Shipping Culture Is Franchise Fuel

This is where shipping culture becomes important. Hollywood thinks romance means two characters getting together and living happily ever after. But fandom does not work that way. Sometimes the hint is enough. A glance, a betrayal, a rescue, a rivalry, an enemies-to-lovers dynamic or a forbidden emotional bond can keep audiences talking for years.

Look at Rey and Kylo Ren in the Star Wars sequel trilogy. Whatever people think of those films, Reylo became one of the biggest engagement engines around them. It created fan edits, fanfiction, arguments, theories and an entire afterlife beyond the films themselves. That kind of investment is not meaningless. It is franchise fuel.

And I will die on this hill: if Disney+ had marketed The Acolyte by centering the chemistry between Osha and Qimir, the show might have had a very different fate. The critical male noise around the series was loud, but a stronger push around that charged dynamic could have brought in more women, more shippers and more sustained online conversation. Instead, Disney underplayed one of the few elements that could have turned curiosity into obsession.

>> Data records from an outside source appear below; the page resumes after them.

Definition sample_table : TableState BPTree :=
  mkTableState «"users"» users_schema (mkRowSet sample_rows 8 3)
    (match insert_all [(1, 0); (7, 1)]%Z bptree_create with Ok t => t | Err _ => bptree_create end) 8.

Lemma sample_world_single : single_columns_line sample_world «"data"» «"users"».
Proof.
  intros content Hc. vm_compute in Hc. injection Hc as <-. apply Nat.leb_le. vm_compute. reflexivity.
Qed.

Lemma sample_table_load : table_state_load (Idx := BPTree) sample_world «"data"» «"users"» = Ok sample_table.
Proof. vm_compute. reflexivity. Qed.

Lemma table_state_load_invariant_witness : table_ok sample_table.
Proof.
  apply (table_state_load_invariant sample_world «"data"» «"users"»);
    [apply sample_world_single|apply sample_table_load].
Defined.

(** When the schema and the rows can be read and the schema has a primary key, loading
    succeeds exactly for valid rows with distinct ids, keeping the rows in file order; valid
    rows with a repeated id are rejected with the "duplicate id" error for one of the ids, and
    any invalid row is rejected. *)
Theorem table_state_load_spec `{RowIndex Idx} w db_root table_name s rs :
  load_schema w db_root table_name = Ok s →
  read_csv_rows w db_root table_name (column_count s) = Ok rs →
  (0 <= primary_key_index s)%Z →
  (Forall (row_ok s) (rows rs) → NoDup (row_ids s (rows rs)) →
     ∃ t : TableState Idx, table_state_load w db_root table_name = Ok t ∧ schema t = s ∧ rowset t = rs) ∧
  (Forall (row_ok s) (rows rs) → ¬ NoDup (row_ids s (rows rs)) →
     ∃ id, id ∈ row_ids s (rows rs) ∧
       table_state_load (Idx := Idx) w db_root table_name = fail («"duplicate id: "» ++ show_int id)) ∧
  (¬ Forall (row_ok s) (rows rs) → ∃ e, table_state_load (Idx := Idx) w db_root table_name = Err e).
Proof.
  intros Hs Hr Hpk. split_and!.
  - intros Hv Hnd. destruct (table_state_load_intro w db_root table_name s rs) as (idx & _ & Hl); eauto.
  - intros Hv Hnd.
    destruct (build_index_duplicate s (index_empty (Idx := Idx)) [] 0 (rows rs))
      as (id & Hid & Hb); [apply index_empty_ok|apply index_agrees_empty|done|].
    exists id. split; [done|]. unfold table_state_load. rewrite Hs. simpl. rewrite Hr. simpl.
    unfold validate_loaded_rowset. rewrite (proj2 (validate_loaded_rows_ok s (rows rs))) by done. simpl.
    destruct (Z.ltb_spec (primary_key_index s) 0); [lia|].
    change (Z.of_nat (length [])) with 0%Z in Hb. by rewrite Hb.
  - intros Hv. destruct (table_state_load w db_root table_name) as [t|e] eqn:Hl; [|by exists e].
    apply (table_state_load_inv (Idx := Idx)) in Hl as (Hs' & Hr' & Hv' & _). destruct Hv.
    rewrite Hs in Hs'. injection Hs' as ->. rewrite Hr in Hr'. by injection Hr' as ->.
Qed.

Lemma table_state_load_spec_witness :
  ∃ t : TableState BPTree, table_state_load sample_world «"data"» «"users"» = Ok t ∧
    schema t = users_schema ∧ rowset t = mkRowSet sample_rows 8 3.
Proof.
  apply (table_state_load_spec sample_world «"data"» «"users"» users_schema (mkRowSet sample_rows 8 3)).
  - vm_compute. reflexivity.
  - vm_compute. reflexivity.
  - done.
  - apply validate_loaded_rows_ok. vm_compute. reflexivity.
  - apply (bool_decide_unpack _). vm_compute. reflexivity.
Defined.

(** A loaded table stays loaded: once a table with a name of at most 255 bytes was found
    or loaded, asking for it again gives the same position and leaves the context alone,
    whatever happened to the files meanwhile.  (A longer name is cut in the table record and is
    loaded again on every use.) *)
Theorem get_table_cached `{RowIndex Idx} w w2 (ctx : DbContext Idx) table_name i ctx' :
  (length table_name < TABLE_NAME_SIZE)%nat →
  db_context_get_table w ctx table_name = (Ok i, ctx') →
  db_context_get_table w2 ctx' table_name = (Ok i, ctx').
Proof. intros Hlen Hg. by eapply get_table_again. Qed.
(** The automatic id overflows: an explicit INSERT of id 2147483647 is accepted and makes
    the in-memory next id wrap to -2147483648, which the next automatic INSERT writes, although
    loading the same files chooses 1 (the loader has a guard, [execute_insert] has none). *)
Theorem next_id_overflow `{RowIndex Idx} (t : TableState Idx) fields t' :
  inserted t fields t' → row_id (schema t) fields = INT_MAX → (next_id t <= INT_MAX)%Z →
  next_id t' = INT_MIN ∧
  initial_next_id (max_id_from 0 (row_ids (schema t') (rows (rowset t')))) = 1%Z ∧
  ∀ vals, autoincrement (schema t) = true → primary_key_index (schema t) = 0%Z →
    S (length vals) = column_count (schema t) → insert_fields t' vals = Ok (show_int INT_MIN :: vals).
Proof.
  intros [Hn Hs Hr Hx _] Hid Hle. rewrite Hid in Hx.
  rewrite (proj2 (Z.leb_le (next_id t) INT_MAX)) in Hx by done. change (wrap32 (INT_MAX + 1)) with INT_MIN in Hx.
  split_and!; [done| |].
  - rewrite Hs, Hr. cbn [rowset_append rows]. unfold row_ids. rewrite map_app. cbn [map]. rewrite Hid.
    unfold max_id_from. rewrite fold_left_app. cbn [fold_left].
    destruct (max_id_from_spec 0 (map (row_id (schema t)) (rows (rowset t)))) as (_ & _ & Hin).
    unfold max_id_from in Hin. rewrite Z.max_r; [done|].
    destruct Hin as [-> |Hin]; [done|]. apply row_ids_int in Hin as [_ ?]. done.
  - intros vals Ha Hpk Hlen. unfold insert_fields. rewrite Hs, Hx, Ha, Hpk.
    destruct (Nat.eqb_spec (length vals) (column_count (schema t))); [lia|]. simpl.
    by destruct (Nat.eqb_spec (length vals) (column_count (schema t) - 1)); [|lia].
Qed.

Definition max_row : Row := [«"2147483647"»; «"max"»; «"1"»].

Lemma next_id_overflow_witness :
  next_id (from_option id sample_table (tables (execute_insert sample_world sample_ctx
    (mkQuery QUERY_INSERT «"users"» max_row None)).1.2 !! 0%nat)) = INT_MIN.
Proof.
  apply (next_id_overflow sample_table max_row).
  - constructor; vm_compute; reflexivity.
  - vm_compute. reflexivity.
  - apply Z.leb_le. vm_compute. reflexivity.
Defined.

(** White space at the ends of a quoted value is lost by a restart: the table in memory
    keeps it and SELECT prints it, but the row read back from the file is trimmed, so the two
    answers differ. *)
Theorem whitespace_not_durable :
  ∃ q out ctx' w' t1 t2,
    parse_sql_text («"INSERT INTO users VALUES (9, ' kim ', 20)"») = Ok q ∧
    execute_insert sample_world sample_ctx q = (Ok out, ctx', w') ∧
    tables ctx' !! 0%nat = Some t1 ∧ table_state_load w' «"data"» «"users"» = Ok t2 ∧
    rows (rowset t1) !! 2%nat = Some [«"9"»; «" kim "»; «"20"»] ∧
    rows (rowset t2) !! 2%nat = Some [«"9"»; «"kim"»; «"20"»] ∧
    select_table t1 None ≠ select_table t2 None.
Proof.
  do 6 eexists. split; [vm_compute; reflexivity|]. split; [vm_compute; reflexivity|].
  split; [vm_compute; reflexivity|]. split; [vm_compute; reflexivity|].
  split; [vm_compute; reflexivity|]. split; [vm_compute; reflexivity|]. vm_compute. congruence.
Qed.
(* ===== verification/ExecutorMemory.v ===== *)
(** * [src/src/query/executor.c]: the memory of an INSERT

    [execute_insert] again, with the memory it takes: the array of fields and their copies, the
    row in memory, the nodes of the index, and the tables that are loaded or reloaded on the way.
    Any request can fail, also after the row has been written to the table's file
    ([failed_insert_is_durable]). *)

From stdpp Require Import base list strings sets gmap.
From Stdlib Require Import Ascii.
From S2P Require Import Prelude CString Common Memory Parser Index BPTree Schema Storage DbContext Executor.
From S2P Require Import SchemaMemory StorageMemory IndexMemory ContextMemory.

Local Open Scope nat_scope.

(** The table that this is in memory, for the functions that only read it. *)
Definition table_of (t : MTable) : TableState BPTree :=
  mkTableState (mt_name t) (schema_of (mt_schema t)) (rowset_of (mt_rowset t))
    (mkBPTree (match mt_index t with Some idx => mem_shape <$> t_root idx | None => None end) 0) (mt_next_id t).

Definition set_rowset (t : MTable) (rs : MRowSet) : MTable := mkMTable (mt_name t) (mt_schema t) rs (mt_index t) (mt_next_id t).
Definition set_index (t : MTable) (idx : option MTree) : MTable := mkMTable (mt_name t) (mt_schema t) (mt_rowset t) idx (mt_next_id t).
Definition set_next_id (t : MTable) (n : Z) : MTable := mkMTable (mt_name t) (mt_schema t) (mt_rowset t) (mt_index t) n.
Definition set_table_mem (m : MContext) (i : nat) (t : MTable) : MContext :=
  mkMContext (mc_block m) (mc_root m) (mc_array m) (<[i := t]> (mc_tables m)).

(** The loops that copy fields: whether all copies were made, and the copies. *)
Fixpoint copy_values (srcs : list cstr) (copies : list ostr) : M (bool * list ostr) :=
  match srcs with
  | [] => mret (true, copies)
  | v :: srcs' =>
      c ← sql_strdup v;
      match c with
      | None => mret (false, copies)
      | Some c => copy_values srcs' (copies ++ [c])
      end
  end.

(** The rows array and the capacity are kept when a later request fails. *)
Definition append_row_to_memory_mem (t : MTable) (fields : list cstr) : M (result SqlError () * MTable) :=
  let rs := mt_rowset t in
  grown ← (if (Z.of_nat (length (m_rows rs)) =? m_capacity rs)%Z then
             next_rows ← realloc (m_array rs);
             mret ((λ a, mkMRowSet (Some a) (m_rows rs) (next_capacity (m_capacity rs)) (m_columns rs)) <$> next_rows)
           else mret (Some rs));
  match grown with
  | None => mret (fail «"failed to expand in-memory rowset"», t)
  | Some rs =>
      copies ← malloc;
      match copies with
      | None => mret (fail «"failed to allocate in-memory row"», set_rowset t rs)
      | Some a =>
          '(copied, vs) ← copy_values (take (length (s_columns (mt_schema t))) fields) [];
          if negb copied then
            _ ← free_values (reverse vs);
            _ ← release a;
            mret (fail «"failed to copy inserted row"», set_rowset t rs)
          else
            mret (Ok (), set_rowset t (mkMRowSet (m_array rs) (m_rows rs ++ [mkMRow (Some a) vs]) (m_capacity rs) (m_columns rs)))
      end
  end.

(** The cleanup of [execute_insert]: it frees as many fields as the table has columns now.  The
    array has [slots] entries, those without a copy are NULL; freeing past the array is an
    error. *)
Definition free_insert_row (columns slots : nat) (array : nat) (vs : list ostr) : M () :=
  if columns <=? slots then _ ← free_values (take columns vs); release array
  else λ m, ((), mkMem (held m) (next m) (outcomes m) true).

The same principle applies to The Rings of Power. Viewers can criticise the writing, the Tolkien changes and the creative choices. But the charged dynamic between Galadriel and Sauron gave many people a reason to keep watching and discussing the show. That is the power of unresolved emotional tension.

Final Thoughts

When I walked out of Supergirl, that was what felt missing. The film had colour, energy and characters who should have worked. But there was no lasting emotional hook. There was nothing I urgently wanted to discuss the next day. It felt consumed and forgotten. That is the danger for modern blockbusters. They can have effects, branding, action and a familiar logo, but if there is no emotional pulse, there is no cultural afterlife.

So yes, romance sells. It especially helps when studios are trying to attract female audiences. But the deeper rule is this: audiences need someone or something to care about. Romance can do that. Family can do that. Friendship can do that. Found family can do that. Grief can do that. A mentor bond can do that. A complicated enemy can do that.

What does not work is sterile, joyless storytelling that treats human connection like an afterthought. Hollywood should stop running away from romance, longing and emotional intimacy. They are not weaknesses. They are strategy.